EXTRACTED DATA:
(** How a run that returns has ended: after [itermax] completed turns
    (none, or the last one with its sweep, its line and its continuation
    step), or by [break] on the line printed in some turn [k] after its
    sweep. *)
Lemma optimize_run_last (how : terminal) (st : Loop) :
  optimize_run bd route par = Some (how, st) →
  match how with
  | ITERATION_LIMIT =>
      P (Z.to_nat (itermax par)) st
      ∧ (Z.to_nat (itermax par) = 0%nat ∧ init_loop bd par = Some st
         ∨ ∃ k s line,
             Z.to_nat (itermax par) = S k ∧ P k s
             ∧ diagnostics bd k s = Some line
             ∧ converged line = false
             ∧ grow bd (print line s) = Some st)
  | CONVERGED =>
      ∃ k s line,
        (k < Z.to_nat (itermax par))%nat ∧ P k s
        ∧ diagnostics bd k s = Some line
        ∧ converged line = true ∧ st = print line s
  end.
Proof.
  unfold optimize_run. intros H.
  destruct (init_loop bd par) as [st0|] eqn:Hinit; [|done].
  cbn [mbind option_bind] in H.
  assert (Hpar : bcdpar st0 = par).
  { apply init_loop_Some in Hinit as (A1 & vAx & vcx & _ & _ & _ & _ & ->).
    done. }
  rewrite Hpar in H.
  destruct (for_range _ _ _ _) as [[c s1]|] eqn:Hrun; [|done].
  cbn in H. inversion H; subst how s1. clear H.
  set (Inv := fun (k : nat) (s : Loop) =>
         P k s
         ∧ (k = 0%nat ∧ Some st0 = Some s
            ∨ ∃ k' s1 line,
                k = S k' ∧ P k' s1 ∧ diagnostics bd k' s1 = Some line
                ∧ converged line = false
                ∧ grow bd (print line s1) = Some s)).
  assert (Hstep : ∀ k s s', Inv k s →
            outer_step bd route k s = Some (Next, s') → Inv (S k) s').
  { intros k s s' [Hs _] Hb.
    apply outer_step_Some in Hb as (st1 & line & Hsw & Hd & Hnc & Hg).
    pose proof (inner_sweep_keeps _ _ _ Hs Hsw) as H1.
    split; [by eapply P_step|].
    right. exists k, st1, line. by split_and!. }
  assert (H0 : Inv 0%nat st0) by (split; [by apply P_init|by left]).
  pose proof (for_range_inv _ _ Hstep _ _ _ _ _ H0 Hrun) as Hinv.
  destruct c.
  - destruct Hinv as [Hs Hlast]. cbn in Hs, Hlast. split; [done|].
    destruct Hlast as [[Hk Heq]|Hlast]; [left|right; exact Hlast].
    split; [done|]. by inversion Heq; subst.
  - destruct Hinv as (p & s0 & Hp & [Hs0 _] & Hb).
    apply outer_step_Some in Hb as (st1 & line & Hsw & Hd & Hconv & ->).
    exists (0 + p)%nat, st1, line. split_and!; try done.
    by eapply inner_sweep_keeps.
Qed.
End RunInvariant.

(** ** The invariant of the outer loop *)

Section RunInv.
Variables (bd : BlockData) (route : Route) (par : BCDParams).

Lemma run_inv_init (s : Loop) :
  init_loop bd par = Some s → run_inv bd route par 0 s.
Proof.
  intros H.
  apply init_loop_Some in H as (A1 & vAx & vcx & HA & HvAx & Hc & Hvcx & ->).
  apply mapM_Some in HvAx. apply mapM_Some in Hvcx.
  constructor; cbn; try done.
  - unfold nblock. by rewrite length_map.
  - unfold nblock. by rewrite length_map.
  - unfold coherent. cbn. clear -HvAx.
    induction HvAx as [|Ak v l k Hv _ IH]; cbn; [done|]. by constructor.
  - unfold cost_coherent. cbn. clear -Hvcx Hc. revert Hc.
    generalize (bd_A bd). intros la.
    revert la. induction Hvcx as [|ci v l k Hv _ IH]; intros la Hc; cbn; [done|].
    destruct la as [|Ak la]; cbn in Hc |- *; [lia|].
    constructor; [done|]. apply IH. lia.
  - apply Forall_fmap, Forall_replicate. reflexivity.
  - lia.
  - intros _. apply Forall_fmap, Forall_true. intros ?. apply binary_ones.
Qed.

Lemma run_inv_it (k i : nat) (s : Loop) :
  (i < Z.to_nat (linmax (bcdpar s)))%nat →
  run_inv bd route par k s → run_inv bd route par k (with_it i s).
Proof.
  intros Hi [Hlen Heps Hcoh Hcost Hrho Htau Hlbd Hiter Hpar Hit Hlines Hlog Hbin].
  constructor; cbn; try done.
  intros j [= <-]. apply (f_equal linmax) in Hpar. cbn in Hpar.
  by rewrite <- Hpar.
Qed.

Lemma run_inv_block (k idx : nat) (s s' : Loop) :
  (idx < nblock bd)%nat → run_inv bd route par k s →
  block_update bd route idx s = Some s' → run_inv bd route par k s'.
Proof.
  intros _ [Hlen Heps Hcoh Hcost Hrho Htau Hlbd Hiter Hpar Hit Hlines Hlog Hbin] Hu.
  destruct (block_update_frame _ _ _ _ _ Hu)
    as [(Frho & Ftau & Flbd & Fpar & Fout & Flx & Fle) Fit].
  constructor; rewrite ?Frho, ?Ftau, ?Flbd, ?Fpar, ?Fout, ?Flx, ?Fle, ?Fit;
    try done.
  - by eapply block_update_coherent.
  - by eapply block_update_cost_coherent.
  - intros Hor. eapply block_update_binary; [done|by apply Hbin|done].
Qed.

Lemma run_inv_step (k : nat) (s : Loop) (line : LogLine) (s' : Loop) :
  run_inv bd route par k s → diagnostics bd k s = Some line →
  converged line = false → grow bd (print line s) = Some s' →
  run_inv bd route par (S k) s'.
Proof.
  intros [Hlen Heps Hcoh Hcost Hrho Htau Hlbd Hiter Hpar Hit Hlines Hlog Hbin] Hd Hnc Hg.
  apply grow_Some in Hg as (r & t & l' & _ & _ & Hl & ->).
  apply diagnostics_Some in Hd as (e & i & _ & Hi & _ & Hline).
  constructor; cbn; try done.
  - by rewrite Hrho.
  - by eapply nonnegative_not_neg.
  - lia.
  - rewrite length_app. cbn. lia.
  - intros j l Hj.
    destruct (decide (j < k)%nat) as [Hlt|Hge].
    + rewrite lookup_app_l in Hj by lia. by apply Hlog.
    + rewrite lookup_app_r in Hj by lia.
      rewrite Hlines in Hj.
      destruct (j - k)%nat as [|q] eqn:Hq; [|destruct q; done].
      cbn in Hj. inversion Hj; subst l. assert (j = k) as -> by lia.
      specialize (Hit i Hi). rewrite Hline in *. cbn.
      split_and!; try done; lia.
Qed.

(** The final state of a run that returns. *)
Lemma optimize_run_inv (how : terminal) (st : Loop) :
  optimize_run bd route par = Some (how, st) →
  match how with
  | ITERATION_LIMIT =>
      run_inv bd route par (Z.to_nat (itermax par)) st
      ∧ (Z.to_nat (itermax par) = 0%nat ∧ init_loop bd par = Some st
         ∨ ∃ k s line,
             Z.to_nat (itermax par) = S k ∧ run_inv bd route par k s
             ∧ diagnostics bd k s = Some line
             ∧ converged line = false
             ∧ grow bd (print line s) = Some st)
  | CONVERGED =>
      ∃ k s line,
        (k < Z.to_nat (itermax par))%nat ∧ run_inv bd route par k s
        ∧ diagnostics bd k s = Some line
        ∧ converged line = true ∧ st = print line s
  end.
Proof.
  apply (optimize_run_last bd route par (run_inv bd route par)).
  - apply run_inv_init.
  - apply run_inv_it.
  - apply run_inv_block.
  - apply run_inv_step.
Qed.
End RunInv.

(** ** The penalty sequence *)

Lemma float_neq (x y : float) : PrimFloat.Leibniz.eqb x y = false → x ≠ y.
Proof.
  intros H Heq. apply FloatAxioms.Leibniz.eqb_spec in Heq. congruence.
Qed.

Lemma rho_seq_overflow (j : nat) : rho_seq (j + 1031) = infinity.
Proof.
  induction j as [|j IH]; [vm_compute; reflexivity|].
  cbn [Nat.add rho_seq]. rewrite IH. reflexivity.
Qed.

Lemma rho_seq_table :
  forallb (fun j => (rho_seq j <? rho_seq (S j))%float
                    && (0 <? rho_seq j)%float
                    && (rho_seq j <? infinity)%float)
    (seq 0 1031) = true.
Proof. vm_compute. reflexivity. Qed.

Lemma rho_seq_strict (j : nat) :
  (j < 1031)%nat →
  (rho_seq j <? rho_seq (S j))%float = true
  ∧ (0 <? rho_seq j)%float = true
  ∧ (rho_seq j <? infinity)%float = true.
Proof.
  intros Hj. pose proof rho_seq_table as H.
  rewrite forallb_forall in H. specialize (H j).
  rewrite !andb_true_iff in H.
  destruct H as [[H1 H2] H3]; [apply in_seq; lia|done].
Qed.

Lemma rho_seq_mono (j : nat) : (rho_seq j <=? rho_seq (S j))%float = true.
Proof.
  destruct (decide (j < 1031)%nat) as [Hlt|Hge].
  - destruct (rho_seq_strict j Hlt) as (H & _).
    rewrite FloatAxioms.ltb_spec in H. rewrite FloatAxioms.leb_spec.
    unfold SFltb in H. unfold SFleb.
    by destruct (SFcompare _ _) as [[]|].
  - replace j with ((j - 1031) + 1031)%nat by lia.
    change (S (j - 1031 + 1031)) with (S (j - 1031) + 1031)%nat.
    by rewrite !rho_seq_overflow.
Qed.

Lemma tau_table :
  forallb (fun j => negb (PrimFloat.Leibniz.eqb tau0
                            (1 / (Anorm * Anorm * rho_seq j))%float))
    (seq 1 1031) = true.
Proof. vm_compute. reflexivity. Qed.

(** [tau] is what the formula gives for the current [rho] in outer
    iteration 0 only. *)
Lemma tau_rederived (j : nat) :
  tau0 = (1 / (Anorm * Anorm * rho_seq j))%float ↔ j = 0%nat.
Proof.
  split; [|by intros ->].
  destruct j as [|j]; [done|]. intros Heq. exfalso. revert Heq.
  apply float_neq.
  destruct (decide (S j <= 1031)%nat) as [Hle|Hgt].
  - pose proof tau_table as H. rewrite forallb_forall in H.
    apply negb_true_iff, H, in_seq. lia.
  - replace (S j) with ((S j - 1031) + 1031)%nat by lia.
    rewrite rho_seq_overflow. reflexivity.
Qed.

(** ** The final state of a run *)

Section RunPost.
Variables (bd : BlockData) (route : Route) (par : BCDParams).

(** The lines of a state that has just printed [line] in turn [k]. *)
Lemma lines_after_print (k : nat) (s : Loop) (line l : LogLine) (j : nat) :
  run_inv bd route par k s → diagnostics bd k s = Some line →
  (stdout s ++ [line]) !! j = Some l →
  log_k l = j ∧ log_rho l = rho_seq j ∧ log_tau l = tau0
  ∧ (1 <= log_iter l <= Z.to_nat (linmax par))%nat
  ∧ ((j < k)%nat ∧ converged l = false ∨ j = k ∧ l = line).
Proof.
  intros [Hlen Heps Hcoh Hcost Hrho Htau Hlbd Hiter Hpar Hit Hlines Hlog Hbin]
    Hd Hj.
  destruct (decide (j < k)%nat) as [Hlt|Hge].
  - rewrite lookup_app_l in Hj by lia.
    destruct (Hlog j l Hj) as (? & ? & ? & ? & ?).
    do 4 (split; [done|]). by left.
  - rewrite lookup_app_r in Hj by lia. rewrite Hlines in Hj.
    destruct (j - k)%nat as [|q] eqn:Hq; [|destruct q; done].
    cbn in Hj. inversion Hj; subst l. assert (j = k) as -> by lia.
    apply diagnostics_Some in Hd as (e & i & _ & Hi & _ & ->).
    specialize (Hit i Hi). cbn.
    do 3 (split; [done|]). split; [lia|]. by right.
Qed.

Lemma run_final (how : terminal) (st : Loop) :
  optimize_run bd route par = Some (how, st) → run_post bd route par how st.
Proof.
  intros Hrun. pose proof (optimize_run_inv bd route par how st Hrun) as H.
  destruct how.
  - destruct H as (k & s & line & Hk & Hinv & Hd & Hconv & ->).
    pose proof Hinv
      as [Hlen Heps Hcoh Hcost Hrho Htau Hlbd Hiter Hpar Hit Hlines Hlog Hbin].
    assert (Hsteps : steps CONVERGED (print line s) = k).
    { cbn. rewrite length_app, Hlines. cbn. lia. }
    constructor; rewrite ?Hsteps; try done.
    + cbn. rewrite length_app. cbn. lia.
    + cbn. rewrite length_app. cbn. lia.
    + intros j l Hj. cbn in Hj.
      destruct (lines_after_print _ _ _ _ _ Hinv Hd Hj)
        as (? & ? & ? & ? & Hcase).
      do 4 (split; [done|]). cbn. rewrite length_app, Hlines. cbn.
      destruct Hcase as [[Hlt Hc]|[-> ->]].
      * rewrite Hc. split; [done|]. intros [_ ?]. lia.
      * rewrite Hconv. split; [|done]. intros _. split; [done|lia].
    + intros l Hl. cbn in Hl. rewrite last_snoc in Hl. inversion Hl; subst l.
      apply diagnostics_Some in Hd as (e & i & He & _ & _ & ->). by cbn.
  - destruct H as [Hinv Hlast].
    pose proof Hinv
      as [Hlen Heps Hcoh Hcost Hrho Htau Hlbd Hiter Hpar Hit Hlines Hlog Hbin].
    assert (Hsteps : steps ITERATION_LIMIT st = Z.to_nat (itermax par))
      by done.
    constructor; rewrite ?Hsteps; try done.
    + lia.
    + intros j l Hj. destruct (Hlog j l Hj) as (? & ? & ? & Hc & ?).
      do 4 (split; [done|]). rewrite Hc. split; [done|]. by intros [? _].
    + intros l Hl.
      destruct Hlast as [[Hn _]|(k & s & line & Hn & Hs & Hd & Hnc & Hg)].
      { rewrite Hn in Hlines. apply nil_length_inv in Hlines.
        by rewrite Hlines in Hl. }
      apply grow_Some in Hg as (r & t & l' & _ & _ & _ & ->).
      cbn in Hl. rewrite last_snoc in Hl. inversion Hl; subst l.
      apply diagnostics_Some in Hd as (e & i & He & _ & _ & ->). by cbn.
Qed.
End RunPost.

ASSIGNED TASK: Take the lines above from the one containing "P (Z.to_nat (itermax par)) st" to the one containing "Hsw & Hd & Hconv & ->)." and retype them exactly, both ends included, with nothing added.

SOLUTION BELOW:
      P (Z.to_nat (itermax par)) st
      ∧ (Z.to_nat (itermax par) = 0%nat ∧ init_loop bd par = Some st
         ∨ ∃ k s line,
             Z.to_nat (itermax par) = S k ∧ P k s
             ∧ diagnostics bd k s = Some line
             ∧ converged line = false
             ∧ grow bd (print line s) = Some st)
  | CONVERGED =>
      ∃ k s line,
        (k < Z.to_nat (itermax par))%nat ∧ P k s
        ∧ diagnostics bd k s = Some line
        ∧ converged line = true ∧ st = print line s
  end.
Proof.
  unfold optimize_run. intros H.
  destruct (init_loop bd par) as [st0|] eqn:Hinit; [|done].
  cbn [mbind option_bind] in H.
  assert (Hpar : bcdpar st0 = par).
  { apply init_loop_Some in Hinit as (A1 & vAx & vcx & _ & _ & _ & _ & ->).
    done. }
  rewrite Hpar in H.
  destruct (for_range _ _ _ _) as [[c s1]|] eqn:Hrun; [|done].
  cbn in H. inversion H; subst how s1. clear H.
  set (Inv := fun (k : nat) (s : Loop) =>
         P k s
         ∧ (k = 0%nat ∧ Some st0 = Some s
            ∨ ∃ k' s1 line,
                k = S k' ∧ P k' s1 ∧ diagnostics bd k' s1 = Some line
                ∧ converged line = false
                ∧ grow bd (print line s1) = Some s)).
  assert (Hstep : ∀ k s s', Inv k s →
            outer_step bd route k s = Some (Next, s') → Inv (S k) s').
  { intros k s s' [Hs _] Hb.
    apply outer_step_Some in Hb as (st1 & line & Hsw & Hd & Hnc & Hg).
    pose proof (inner_sweep_keeps _ _ _ Hs Hsw) as H1.
    split; [by eapply P_step|].
    right. exists k, st1, line. by split_and!. }
  assert (H0 : Inv 0%nat st0) by (split; [by apply P_init|by left]).
  pose proof (for_range_inv _ _ Hstep _ _ _ _ _ H0 Hrun) as Hinv.
  destruct c.
  - destruct Hinv as [Hs Hlast]. cbn in Hs, Hlast. split; [done|].
    destruct Hlast as [[Hk Heq]|Hlast]; [left|right; exact Hlast].
    split; [done|]. by inversion Heq; subst.
  - destruct Hinv as (p & s0 & Hp & [Hs0 _] & Hb).
    apply outer_step_Some in Hb as (st1 & line & Hsw & Hd & Hconv & ->).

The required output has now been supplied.